Because of healthcare mergers and acquisitions, these two different kinds of hospitals are likely to be part of one integrated health system. While different in size and scale, they both deliver healthcare to their community 24×7.
Small, independent hospitals are often very agile, extremely customer service-oriented and supported by a loyal community. In IT, the staff are often generalists and less specialized. They may have a single integrated system from one vendor with basic functionality and limited integration points with other applications.
In contrast, large academic medical centers can be slow to make changes and appear more bureaucratic. They provide advanced medicine with subspecialists and clinical services not found elsewhere. They have to work harder to create a culture of customer service. Their community is broader and they attract patients from greater distances, including internationally. And their IT teams are larger with many specialized roles. In addition to their core EHR, they have many specialized departmental applications, many interfaces. Overall, it’s a far more complex environment.
So how do these different profiles mesh at merger time?
From my experience in several health systems around the country, culture is key. That means a shared mission and common values. It means showing respect for the uniqueness of each organization, being willing to learn best practices from one another, and appreciating all the staff.

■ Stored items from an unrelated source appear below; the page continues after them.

(* ===== verification/Dealer.v ===== *)
(** * The dealer of an epoch (crates/kageb-host/src/crypto.rs, lines 621 to 658)

    The key set that the demonstration deals to the keypers.  [SecretKeySet] is library code and
    stands as a class with the laws the crate documents. *)

From S2P Require Import Prelude Bytes Extern Domain HostExtern HostCrypto HostCryptoProps.

(** [threshold_crypto::SecretKeySet]; [secrets_try_random] takes the seed of the generator. *)
Class SecretSets `{Threshold} : Type := {
  SecretKeySet : Type;
  secrets_try_random : nat -> bytes32 -> option SecretKeySet;
  secrets_public_keys : SecretKeySet -> PublicKeySet;
  secrets_share : SecretKeySet -> Z -> SecretKeyShare;
}.

(** The set has the threshold it was asked for, and its shares are the ones its public half names. *)
Class SecretSetsLaws `{SecretSets} : Prop := {
  secrets_threshold t seed s : secrets_try_random t seed = Some s -> keys_threshold (secrets_public_keys s) = t;
  secrets_share_public s i : keys_public_share (secrets_public_keys s) i = secret_public_share (secrets_share s i);
}.

Section dealer.
Context `{Sha256} `{Dalek} `{Threshold} `{!SecretSets}.

Record EpochDealer : Type := { ed_secrets : SecretKeySet; ed_public : EpochPublicKeys }.

(** [entropy] is the draw of [getrandom]. *)
Definition EpochDealer_random (entropy : option bytes32) : result CryptoError EpochDealer :=
  seed ← ok_or CryptoError.EntropyUnavailable entropy;
  secrets ← ok_or CryptoError.EntropyUnavailable (secrets_try_random 1 seed);
  Ok {| ed_secrets := secrets; ed_public := {| ek_keys := secrets_public_keys secrets |} |}.

Definition EpochDealer_public_keys (d : EpochDealer) : EpochPublicKeys := ed_public d.

Definition EpochDealer_share (d : EpochDealer) (epoch_account : bytes32) (index : Z) : KeyperSecretShare :=
  {| ks_epoch_account := epoch_account; ks_index := index; ks_secret := secrets_share (ed_secrets d) index |}.

Lemma dealt_threshold `{!SecretSetsLaws} entropy d :
  EpochDealer_random entropy = Ok d ->
  ed_public d = {| ek_keys := secrets_public_keys (ed_secrets d) |} /\ keys_threshold (ek_keys (ed_public d)) = 1.
Proof.
  unfold EpochDealer_random. intros E. apply bind_Ok in E as (seed & _ & E). apply bind_Ok in E as (s & Hs%ok_or_Ok & E).
  apply Ok_inj in E as <-. split; [done|]. by eapply secrets_threshold.
Qed.

(** A dealt share answers every ciphertext that decodes, and the set's public half confirms the answer. *)
Lemma dealt_share_releases `{!ThresholdLaws} `{!SecretSetsLaws} entropy d epoch digest index ciphertext encrypted :
  EpochDealer_random entropy = Ok d -> decode_ciphertext ciphertext = Ok encrypted ->
  exists share, KeyperSecretShare_release (EpochDealer_share d epoch index) epoch digest ciphertext = Ok share /\
    rel_index share = index /\ rel_epoch_account share = epoch /\ rel_lock_digest share = digest /\
    rel_ciphertext_hash share = sha256 ciphertext /\ share_verifies (ed_public d) (ei_ciphertext encrypted) share.
Proof.
  intros [Hp _]%dealt_threshold Hd. assert (ciphertext_verify (ei_ciphertext encrypted) = true) as Hv.
  { unfold decode_ciphertext in Hd. apply guard_Ok in Hd as [_ Hd]. apply bind_Ok in Hd as (c & _ & Hd). apply guard_Ok in Hd as [G Hd].
    apply Ok_inj in Hd as <-. by apply negb_false_iff in G. }
  destruct (decrypt_share_answers (secrets_share (ed_secrets d) index) _ Hv) as [x Hx].
  unfold KeyperSecretShare_release. rewrite Hd. cbn [mbind result_bind EpochDealer_share ks_secret ks_index]. rewrite Hx.
  eexists. split; [done|]. cbn [rel_index rel_epoch_account rel_lock_digest rel_ciphertext_hash]. split_and!; try done.
  unfold share_verifies. cbn [rel_index rel_share]. rewrite Hp. cbn [ek_keys].
  by apply decrypt_share_verifies with (secrets_share (ed_secrets d) index); [apply secrets_share_public|..].
Qed.
End dealer.
(* ===== verification/LockJournal.v ===== *)
(** * The keyper's lock journal (crates/kageb-host/src/lock.rs)

    A durable table from epoch account to the one lock digest a keyper may sign for it, and a
    marker file that keeps a lost journal from being taken for a fresh one.  Disk and handle are
    separate: several handles, one after the other or at once, work on the same two files. *)

From S2P Require Import Prelude Bytes Extern BTree Storage.

Module LockValidationError.
Inductive t : Type :=
| InvalidBalance
| InvalidSnapshot
| InvalidConfiguration
| InvalidSubmission
| DuplicateParticipant
| DuplicateAuthorization
| DuplicateReceipt
| MemberCountMismatch
| MemberLimitExceeded
| CrowdBelowMinimum
| MemberRootMismatch
| DeadlinePassed
| WrongKeyper
| ConflictingLock
| CorruptJournal
| JournalBusy
| Io (kind : ErrorKind)
| Rpc
| MissingAccount
| InvalidOnchainEpoch
| InvalidOnchainLock.
End LockValidationError.
Abbreviation LockValidationError := LockValidationError.t.
Global Instance LockValidationError_eq_dec : EqDecision LockValidationError.
Proof. solve_decision. Defined.

Definition LOCK_JOURNAL_HEADER : list byte := Eval vm_compute in bstr0 "KGBLCK1".
Definition JOURNAL_INITIALIZED : list byte := Eval vm_compute in bstr0 "KGBINI1".
Definition LOCK_RECORD_LEN : nat := 64.

Abbreviation LockRecords := (gmap Pubkey bytes32).

(** The journal file and [initialized_path]. *)
Record LockDisk : Type := { ld_journal : option (list byte); ld_marker : option (list byte) }.

(** A handle: its copy of the records. *)
Record LockJournal : Type := { lj_records : LockRecords }.

(** Creating a file that must not exist: done, not created, or created with only a first part
    of its content before the error. *)
Inductive CreateOutcome : Type := Created | NotCreated (e : ErrorKind) | Incomplete (written : nat) (e : ErrorKind).

(** What the system calls of one operation did: those on the lock file and the journal, those
    on the marker. *)
Record LockIo : Type := { li_journal : Io; li_marker : Io; li_create_marker : CreateOutcome }.

Definition lock_io_fine : LockIo := {| li_journal := io_fine; li_marker := io_fine; li_create_marker := Created |}.

Fixpoint journal_lock_loop (try_lock : nat -> option ErrorKind) (attempt remaining : nat)
  : result LockValidationError unit :=
  match remaining with
  | O => Err LockValidationError.JournalBusy
  | S remaining =>
      match try_lock attempt with
      | None => Ok tt
      | Some WouldBlock => journal_lock_loop try_lock (S attempt) remaining
      | Some error => Err (LockValidationError.Io error)
      end
  end.

Definition JournalFileLock_acquire (io : LockIo) : result LockValidationError unit :=
  match io_open_lock (li_journal io) with
  | Some error => Err (LockValidationError.Io error)
  | None => journal_lock_loop (io_try_lock (li_journal io)) 0 LOCK_ATTEMPTS
  end.

(** [OpenOptions::create_new]: an existing file is an error and stays as it is. *)
Definition create_new (outcome : CreateOutcome) (file : option (list byte)) (bytes : list byte)
  : option (list byte) * result ErrorKind unit :=
  match file with
  | Some _ => (file, Err (OtherKind 17))
  | None =>
      match outcome with
      | Created => (Some bytes, Ok tt)
      | NotCreated error => (None, Err error)
      | Incomplete written error => (Some (take written bytes), Err error)
      end
  end.

(** One record: the epoch account, then the digest. *)
Definition lock_entry (record : list byte) : result LockValidationError (Pubkey * bytes32) :=
  epoch ← ok_or LockValidationError.CorruptJournal (try_into 32 (slice 0 32 record));
  digest ← ok_or LockValidationError.CorruptJournal (try_into 32 (slice 32 64 record));
  Ok (epoch, digest).

Definition lock_entry_encode (entry : Pubkey * bytes32) : list byte :=
  (fst entry : list byte) ++ (snd entry : list byte).

Definition with_journal (disk : LockDisk) (file : option (list byte)) : LockDisk :=
  {| ld_journal := file; ld_marker := ld_marker disk |}.
Definition with_marker (disk : LockDisk) (file : option (list byte)) : LockDisk :=
  {| ld_journal := ld_journal disk; ld_marker := file |}.

Section journal.
Context `{Sha256}.

(** The bytes [persist_journal] writes. *)
Definition encode_lock_journal (records : LockRecords) : list byte :=
  with_checksum (LOCK_JOURNAL_HEADER ++ le_bytes 4 (Z.of_nat (size records)) ++ table_bytes lock_entry_encode records).

Definition decode_lock_journal (bytes : list byte) : result LockValidationError LockRecords :=
  if (length bytes <? length LOCK_JOURNAL_HEADER + 4 + CHECKSUM_LEN) || (slice 0 8 bytes != LOCK_JOURNAL_HEADER)
  then Err LockValidationError.CorruptJournal else
  if negb (checksum_ok bytes) then Err LockValidationError.CorruptJournal else
  let count := le_val (slice 8 12 bytes) in
  size ← ok_or LockValidationError.CorruptJournal (checked_mul_u64 count (Z.of_nat LOCK_RECORD_LEN));
  expected ← ok_or LockValidationError.CorruptJournal
    (value ← checked_add_u64 12 size; checked_add_u64 value (Z.of_nat CHECKSUM_LEN));
  if Z.of_nat (length bytes) != expected then Err LockValidationError.CorruptJournal else
  load_table LockValidationError.CorruptJournal lock_entry LOCK_RECORD_LEN (Z.to_nat count) 12 bytes ∅.

Definition load_journal (io : LockIo) (disk : LockDisk) : result LockValidationError LockRecords :=
  bytes ← map_err LockValidationError.Io (read_file (li_journal io) (ld_journal disk));
  decode_lock_journal bytes.

Definition persist_journal (io : LockIo) (disk : LockDisk) (records : LockRecords)
  : LockDisk * result LockValidationError unit :=
  match checked_u32 (Z.of_nat (size records)) with
  | None => (disk, Err LockValidationError.CorruptJournal)
  | Some _ =>
      let '(file, out) := replace_file (li_journal io) (ld_journal disk) (encode_lock_journal records) in
      (with_journal disk file, map_err LockValidationError.Io out)
  end.

Definition initialization_marker : list byte := with_checksum JOURNAL_INITIALIZED.

Definition persist_initialization_marker (io : LockIo) (disk : LockDisk) : LockDisk * result LockValidationError unit :=
  let '(file, out) := create_new (li_create_marker io) (ld_marker disk) initialization_marker in
  (with_marker disk file, map_err LockValidationError.Io out).

Definition validate_initialization_marker (io : LockIo) (disk : LockDisk) : result LockValidationError unit :=
  bytes ← map_err LockValidationError.Io (read_file (li_marker io) (ld_marker disk));
  if (length bytes != length JOURNAL_INITIALIZED + CHECKSUM_LEN)
     || (slice 0 (length JOURNAL_INITIALIZED) bytes != JOURNAL_INITIALIZED)
     || (arr_list (sha256 (slice 0 (length JOURNAL_INITIALIZED) bytes)) != slice_from (length JOURNAL_INITIALIZED) bytes)
  then Err LockValidationError.CorruptJournal else Ok tt.

(** The [match] of [open] on which of the two files exist. *)
Definition open_files (io : LockIo) (disk : LockDisk) : LockDisk * result LockValidationError unit :=
  match path_exists (li_journal io) (ld_journal disk), path_exists (li_marker io) (ld_marker disk) with
  | false, false =>
      let '(disk, out) := persist_initialization_marker io disk in
      _ ←[disk] out; persist_journal io disk ∅
  | true, true => (disk, validate_initialization_marker io disk)
  | false, true | true, false => (disk, Err LockValidationError.CorruptJournal)
  end.

Definition LockJournal_open (io : LockIo) (disk : LockDisk) : LockDisk * result LockValidationError LockJournal :=
  _ ←[disk] JournalFileLock_acquire io;
  let '(disk, out) := open_files io disk in
  _ ←[disk] out;
  records ←[disk] load_journal io disk;
  (disk, Ok {| lj_records := records |}).

Definition LockJournal_digest (journal : LockJournal) (epoch : Pubkey) : option bytes32 := lj_records journal !! epoch.

Definition LockJournal_record (io : LockIo) (disk : LockDisk) (journal : LockJournal) (epoch : Pubkey) (digest : bytes32)
  : LockDisk * LockJournal * result LockValidationError unit :=
  _ ←[(disk, journal)] JournalFileLock_acquire io;
  if negb (path_exists (li_journal io) (ld_journal disk))
  then (disk, journal, Err LockValidationError.CorruptJournal) else
  records ←[(disk, journal)] load_journal io disk;
  match records !! epoch with
  | Some existing =>
      if existing == digest then (disk, {| lj_records := records |}, Ok tt)
      else (disk, journal, Err LockValidationError.ConflictingLock)
  | None =>
      let records := <[epoch := digest]> records in
      let '(disk, out) := persist_journal io disk records in
      _ ←[(disk, journal)] out;
      (disk, {| lj_records := records |}, Ok tt)
  end.
End journal.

There are many benefits of integrated health systems. The community gets access to a broader range of health services. Capital investment is usually a part of the deal as hospitals join larger systems. And there should be a rationalization of services so that the right care is provided in the right location at the right time. But there are also tradeoffs, including a perceived loss of control for small hospitals that are used to being independent.
Health systems employ different models as they grow and acquire hospitals. The degree of integration, centralization, and standardization varies. Health systems need to be more than just a common name and logo — they need to demonstrate the value of integration. IT plays an important role in that integration as eventually patients will have a single medical record, regardless of where they receive care within the system.
And through all the negotiations and organizational changes involved in mergers, what’s best for patients and the community needs to be front and center.